Would you repeat every line below exactly, please?
** Opening RECORDS FOR PROCESSING block **
Definition parse_send_step node : fallible SendStep :=
  interface ← as_or get_string node "interface" "eth0";
  pcap_file ← get_optional get_string node "pcap_file";
  delay ← duration_field node "delay" 0;
  raw_data ← parse_field parse_bytes node ["raw"; "data"];
  Done (mkSendStep interface pcap_file raw_data delay).

Definition parse_wait_step node : fallible Z :=
  if is_scalar node then parse_duration (Some node) 0 else duration_field node "duration" 1000.

Definition parse_within node : fallible Z :=
  within ← lookup_key node "within";
  match within with
  | Some v => parse_duration (Some v) 1000
  | None =>
      within_ms ← lookup_key node "within_ms";
      ms ← match within_ms with Some v => get_int64 v | None => Done 1000 end;
      timeout ← lookup_key node "timeout";
      match timeout with Some v => parse_duration (Some v) 1000 | None => Done ms end
  end.

Definition parse_count_field node : fallible CountExpression :=
  v ← lookup_key node "count";
  match v with
  | Some v =>
      if is_scalar v then text ← get_string v; Done (default default_count (parse_count text)) else Done default_count
  | None => Done default_count
  end.

Definition parse_expect_step node : fallible ExpectStep :=
  ethernet ← parse_field parse_ethernet_expect node ["ethernet"];
  ipv4 ← parse_field parse_ipv4_expect node ["ipv4"; "ip"];
  udp ← parse_field parse_udp_expect node ["udp"];
  tcp ← parse_field parse_tcp_expect node ["tcp"];
  someip ← parse_field parse_someip_expect node ["someip"];
  someip_sd ← parse_field parse_someip_sd_expect node ["someip_sd"; "sd"];
  doip ← parse_field parse_doip_expect node ["doip"];
  payload ← parse_field parse_payload_expect node ["payload"];
  within ← parse_within node;
  count ← parse_count_field node;
  description ← optional_or get_string node "description" "";
  required ← as_or get_bool node "required" true;
  Done (mkExpectStep ethernet ipv4 udp tcp someip someip_sd doip None payload within count description required).

Definition parse_log_step node : fallible Step :=
  if is_scalar node then text ← get_string node; Done (LogStep text "info")
  else
    text ← as_or get_string node "message" "";
    level ← as_or get_string node "level" "info";
    Done (LogStep text level).

Definition step_kinds : list (string * (D -> fallible Step)) :=
  [("capture", fun j => c ← parse_capture_config j; Done (CaptureStep c));
   ("send", fun j => s ← parse_send_step j; Done (Send s));
   ("wait", fun j => d ← parse_wait_step j; Done (WaitStep d));
   ("expect", fun j => e ← parse_expect_step j; Done (Expect e));
   ("log", parse_log_step)].

Definition parse_step : D -> fallible Step :=
  parse_kinds (fun node => e ← parse_expect_step node; Done (Expect e)) step_kinds.

(** ** Scenarios *)

Definition list_field {A} (get : D -> fallible A) node (key : string) : fallible (list A) :=
  v ← lookup_key node key; match v with Some v => get_all get (elements v) | None => Done [] end.

Definition parse_scenario root : fallible Scenario :=
  name ← as_or get_string root "name" "Unnamed Scenario";
  description ← optional_or get_string root "description" "";
  version ← as_or get_string root "version" "1.0";
  timeout ← duration_field root "timeout" 30000;
  tags ← list_field get_string root "tags";
  steps ← list_field parse_step root "steps";
  Done (mkScenario name description version tags timeout steps).

(** [YamlParser::parse]; the [std::size_t] of the mark wraps. *)
Definition parse_yaml (content : string) : ParseResult :=
  match yaml_load content with
  | inl (ParserException text l c) => Fail (mkParseError text (uint 64 (l + 1)) (uint 64 (c + 1)))
  | inl (OtherException text) => Fail (mkParseError text 0 0)
  | inr root =>
      match parse_scenario root with
      | Done sc => Done sc
      | Fail text => Fail (mkParseError text 0 0)
      | Undef => Undef
      end
  end.
End yaml.

(** ** Files *)

Section files.
Context {J Y : Type} `{!Json J, !Yaml Y} (read_file : string -> option string).

(** [JsonParser::parse_file] and [YamlParser::parse_file]. *)
Definition parse_file (parse : string -> ParseResult) (path : string) : ParseResult :=
  match read_file path with
  | None => Fail (mkParseError ("Failed to open file: " +:+ path) 0 0)
  | Some content => parse content
  end.

(** [parse_scenario_file]; a stream that could not be opened has no content. *)
Definition parse_scenario_file (path : string) : ParseResult :=
  let ext := lower (extension path) in
  if String.eqb ext ".yaml" || String.eqb ext ".yml" then parse_yaml (D := Y) (default "" (read_file path))
  else if String.eqb ext ".json" then parse_file (parse_json (D := J)) path
  else Fail (mkParseError ("Unsupported file extension: " +:+ ext +:+ " (supported: .yaml, .yml, .json)") 0 0).
End files.

(** ** What the parser reads *)

(** Scalars are texts; a number is the text of its digits. *)
Class YamlLaws (D : Type) `{!Yaml D} := {
  yaml_laws :: DocumentLaws D;
  yaml_map l d : represents (TMap l) d -> is_scalar d = false;
  yaml_int n d : represents (TInt n) d -> is_scalar d = true /\ get_string d = Done (pretty n);
  yaml_text s d : represents (TText s) d -> is_scalar d = true
}.

Lemma append_empty s : s +:+ "" = s.
Proof. induction s as [|c s IH]; [reflexivity|]. change (String c (s +:+ "") = String c s). rewrite IH. reflexivity. Qed.

Section yaml_round_trip.
Context {D : Type} `{!Yaml D, !YamlLaws D}.
Implicit Types d : D.

Lemma as_or_present {A} (get : D -> fallible A) (enc : A -> tree) l d k a dflt :
  represents (fields l) d -> distinct_keys l = true -> pick k l = Some (enc a) -> reads get enc a -> as_or get d k dflt = Done a.
Proof.
  intros H Hd Hp Hr. destruct (lookup_fields l d k H Hd) as (r & Hl & Hf). rewrite Hp in Hf.
  inversion Hf as [? v Hv|]; subst. unfold as_or. rewrite Hl, bind_Done, (Hr v Hv). reflexivity.
Qed.

Lemma optional_or_present {A} (get : D -> fallible A) (enc : A -> tree) l d k a dflt :
  represents (fields l) d -> distinct_keys l = true -> pick k l = Some (enc a) -> reads get enc a ->
  optional_or get d k dflt = Done a.
Proof.
  intros H Hd Hp Hr. unfold optional_or.
  rewrite (get_optional_field get enc l d k (Some a) H Hd Hp), bind_Done; [reflexivity|]. intros ? [= <-]. exact Hr.
Qed.

Lemma reads_yaml_duration n dflt : wf_duration n -> reads (fun d => parse_duration (Some d) dflt) TInt n.
Proof.
  intros Hn d Hd. destruct (yaml_int _ _ Hd) as [Hs Ht]. unfold parse_duration.
  rewrite (represents_not_null _ _ Hd), Hs, Ht, bind_Done. f_equal. unfold wf_duration in Hn.
  pose proof (duration_text_exact ["us"; String "194" (String "181" "s")] n [] "") as E.
  cbn [String.string_of_list_ascii] in E. change ("" +:+ "") with "" in E. rewrite append_empty in E.
  rewrite E; [|lia | constructor | exact I | reflexivity | reflexivity].
  change (sint 64 n = n). rewrite <- (uint_small 64 n) at 1 by (unfold fits; lia). apply sint_uint; [lia | unfold fits_signed; lia].
Qed.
** Closing RECORDS FOR PROCESSING block **
RESULT FOR THIS EXERCISE >>
Definition parse_send_step node : fallible SendStep :=
  interface ← as_or get_string node "interface" "eth0";
  pcap_file ← get_optional get_string node "pcap_file";
  delay ← duration_field node "delay" 0;
  raw_data ← parse_field parse_bytes node ["raw"; "data"];
  Done (mkSendStep interface pcap_file raw_data delay).

Definition parse_wait_step node : fallible Z :=
  if is_scalar node then parse_duration (Some node) 0 else duration_field node "duration" 1000.

Definition parse_within node : fallible Z :=
  within ← lookup_key node "within";
  match within with
  | Some v => parse_duration (Some v) 1000
  | None =>
      within_ms ← lookup_key node "within_ms";
      ms ← match within_ms with Some v => get_int64 v | None => Done 1000 end;
      timeout ← lookup_key node "timeout";
      match timeout with Some v => parse_duration (Some v) 1000 | None => Done ms end
  end.

Definition parse_count_field node : fallible CountExpression :=
  v ← lookup_key node "count";
  match v with
  | Some v =>
      if is_scalar v then text ← get_string v; Done (default default_count (parse_count text)) else Done default_count
  | None => Done default_count
  end.

Definition parse_expect_step node : fallible ExpectStep :=
  ethernet ← parse_field parse_ethernet_expect node ["ethernet"];
  ipv4 ← parse_field parse_ipv4_expect node ["ipv4"; "ip"];
  udp ← parse_field parse_udp_expect node ["udp"];
  tcp ← parse_field parse_tcp_expect node ["tcp"];
  someip ← parse_field parse_someip_expect node ["someip"];
  someip_sd ← parse_field parse_someip_sd_expect node ["someip_sd"; "sd"];
  doip ← parse_field parse_doip_expect node ["doip"];
  payload ← parse_field parse_payload_expect node ["payload"];
  within ← parse_within node;
  count ← parse_count_field node;
  description ← optional_or get_string node "description" "";
  required ← as_or get_bool node "required" true;
  Done (mkExpectStep ethernet ipv4 udp tcp someip someip_sd doip None payload within count description required).

Definition parse_log_step node : fallible Step :=
  if is_scalar node then text ← get_string node; Done (LogStep text "info")
  else
    text ← as_or get_string node "message" "";
    level ← as_or get_string node "level" "info";
    Done (LogStep text level).

Definition step_kinds : list (string * (D -> fallible Step)) :=
  [("capture", fun j => c ← parse_capture_config j; Done (CaptureStep c));
   ("send", fun j => s ← parse_send_step j; Done (Send s));
   ("wait", fun j => d ← parse_wait_step j; Done (WaitStep d));
   ("expect", fun j => e ← parse_expect_step j; Done (Expect e));
   ("log", parse_log_step)].

Definition parse_step : D -> fallible Step :=
  parse_kinds (fun node => e ← parse_expect_step node; Done (Expect e)) step_kinds.

(** ** Scenarios *)

Definition list_field {A} (get : D -> fallible A) node (key : string) : fallible (list A) :=
  v ← lookup_key node key; match v with Some v => get_all get (elements v) | None => Done [] end.

Definition parse_scenario root : fallible Scenario :=
  name ← as_or get_string root "name" "Unnamed Scenario";
  description ← optional_or get_string root "description" "";
  version ← as_or get_string root "version" "1.0";
  timeout ← duration_field root "timeout" 30000;
  tags ← list_field get_string root "tags";
  steps ← list_field parse_step root "steps";
  Done (mkScenario name description version tags timeout steps).

(** [YamlParser::parse]; the [std::size_t] of the mark wraps. *)
Definition parse_yaml (content : string) : ParseResult :=
  match yaml_load content with
  | inl (ParserException text l c) => Fail (mkParseError text (uint 64 (l + 1)) (uint 64 (c + 1)))
  | inl (OtherException text) => Fail (mkParseError text 0 0)
  | inr root =>
      match parse_scenario root with
      | Done sc => Done sc
      | Fail text => Fail (mkParseError text 0 0)
      | Undef => Undef
      end
  end.
End yaml.

(** ** Files *)

Section files.
Context {J Y : Type} `{!Json J, !Yaml Y} (read_file : string -> option string).

(** [JsonParser::parse_file] and [YamlParser::parse_file]. *)
Definition parse_file (parse : string -> ParseResult) (path : string) : ParseResult :=
  match read_file path with
  | None => Fail (mkParseError ("Failed to open file: " +:+ path) 0 0)
  | Some content => parse content
  end.

(** [parse_scenario_file]; a stream that could not be opened has no content. *)
Definition parse_scenario_file (path : string) : ParseResult :=
  let ext := lower (extension path) in
  if String.eqb ext ".yaml" || String.eqb ext ".yml" then parse_yaml (D := Y) (default "" (read_file path))
  else if String.eqb ext ".json" then parse_file (parse_json (D := J)) path
  else Fail (mkParseError ("Unsupported file extension: " +:+ ext +:+ " (supported: .yaml, .yml, .json)") 0 0).
End files.

(** ** What the parser reads *)

(** Scalars are texts; a number is the text of its digits. *)
Class YamlLaws (D : Type) `{!Yaml D} := {
  yaml_laws :: DocumentLaws D;
  yaml_map l d : represents (TMap l) d -> is_scalar d = false;
  yaml_int n d : represents (TInt n) d -> is_scalar d = true /\ get_string d = Done (pretty n);
  yaml_text s d : represents (TText s) d -> is_scalar d = true
}.

Lemma append_empty s : s +:+ "" = s.
Proof. induction s as [|c s IH]; [reflexivity|]. change (String c (s +:+ "") = String c s). rewrite IH. reflexivity. Qed.

Section yaml_round_trip.
Context {D : Type} `{!Yaml D, !YamlLaws D}.
Implicit Types d : D.

Lemma as_or_present {A} (get : D -> fallible A) (enc : A -> tree) l d k a dflt :
  represents (fields l) d -> distinct_keys l = true -> pick k l = Some (enc a) -> reads get enc a -> as_or get d k dflt = Done a.
Proof.
  intros H Hd Hp Hr. destruct (lookup_fields l d k H Hd) as (r & Hl & Hf). rewrite Hp in Hf.
  inversion Hf as [? v Hv|]; subst. unfold as_or. rewrite Hl, bind_Done, (Hr v Hv). reflexivity.
Qed.

Lemma optional_or_present {A} (get : D -> fallible A) (enc : A -> tree) l d k a dflt :
  represents (fields l) d -> distinct_keys l = true -> pick k l = Some (enc a) -> reads get enc a ->
  optional_or get d k dflt = Done a.
Proof.
  intros H Hd Hp Hr. unfold optional_or.
  rewrite (get_optional_field get enc l d k (Some a) H Hd Hp), bind_Done; [reflexivity|]. intros ? [= <-]. exact Hr.
Qed.

Lemma reads_yaml_duration n dflt : wf_duration n -> reads (fun d => parse_duration (Some d) dflt) TInt n.
Proof.
  intros Hn d Hd. destruct (yaml_int _ _ Hd) as [Hs Ht]. unfold parse_duration.
  rewrite (represents_not_null _ _ Hd), Hs, Ht, bind_Done. f_equal. unfold wf_duration in Hn.
  pose proof (duration_text_exact ["us"; String "194" (String "181" "s")] n [] "") as E.
  cbn [String.string_of_list_ascii] in E. change ("" +:+ "") with "" in E. rewrite append_empty in E.
  rewrite E; [|lia | constructor | exact I | reflexivity | reflexivity].
  change (sint 64 n = n). rewrite <- (uint_small 64 n) at 1 by (unfold fits; lia). apply sint_uint; [lia | unfold fits_signed; lia].
Qed.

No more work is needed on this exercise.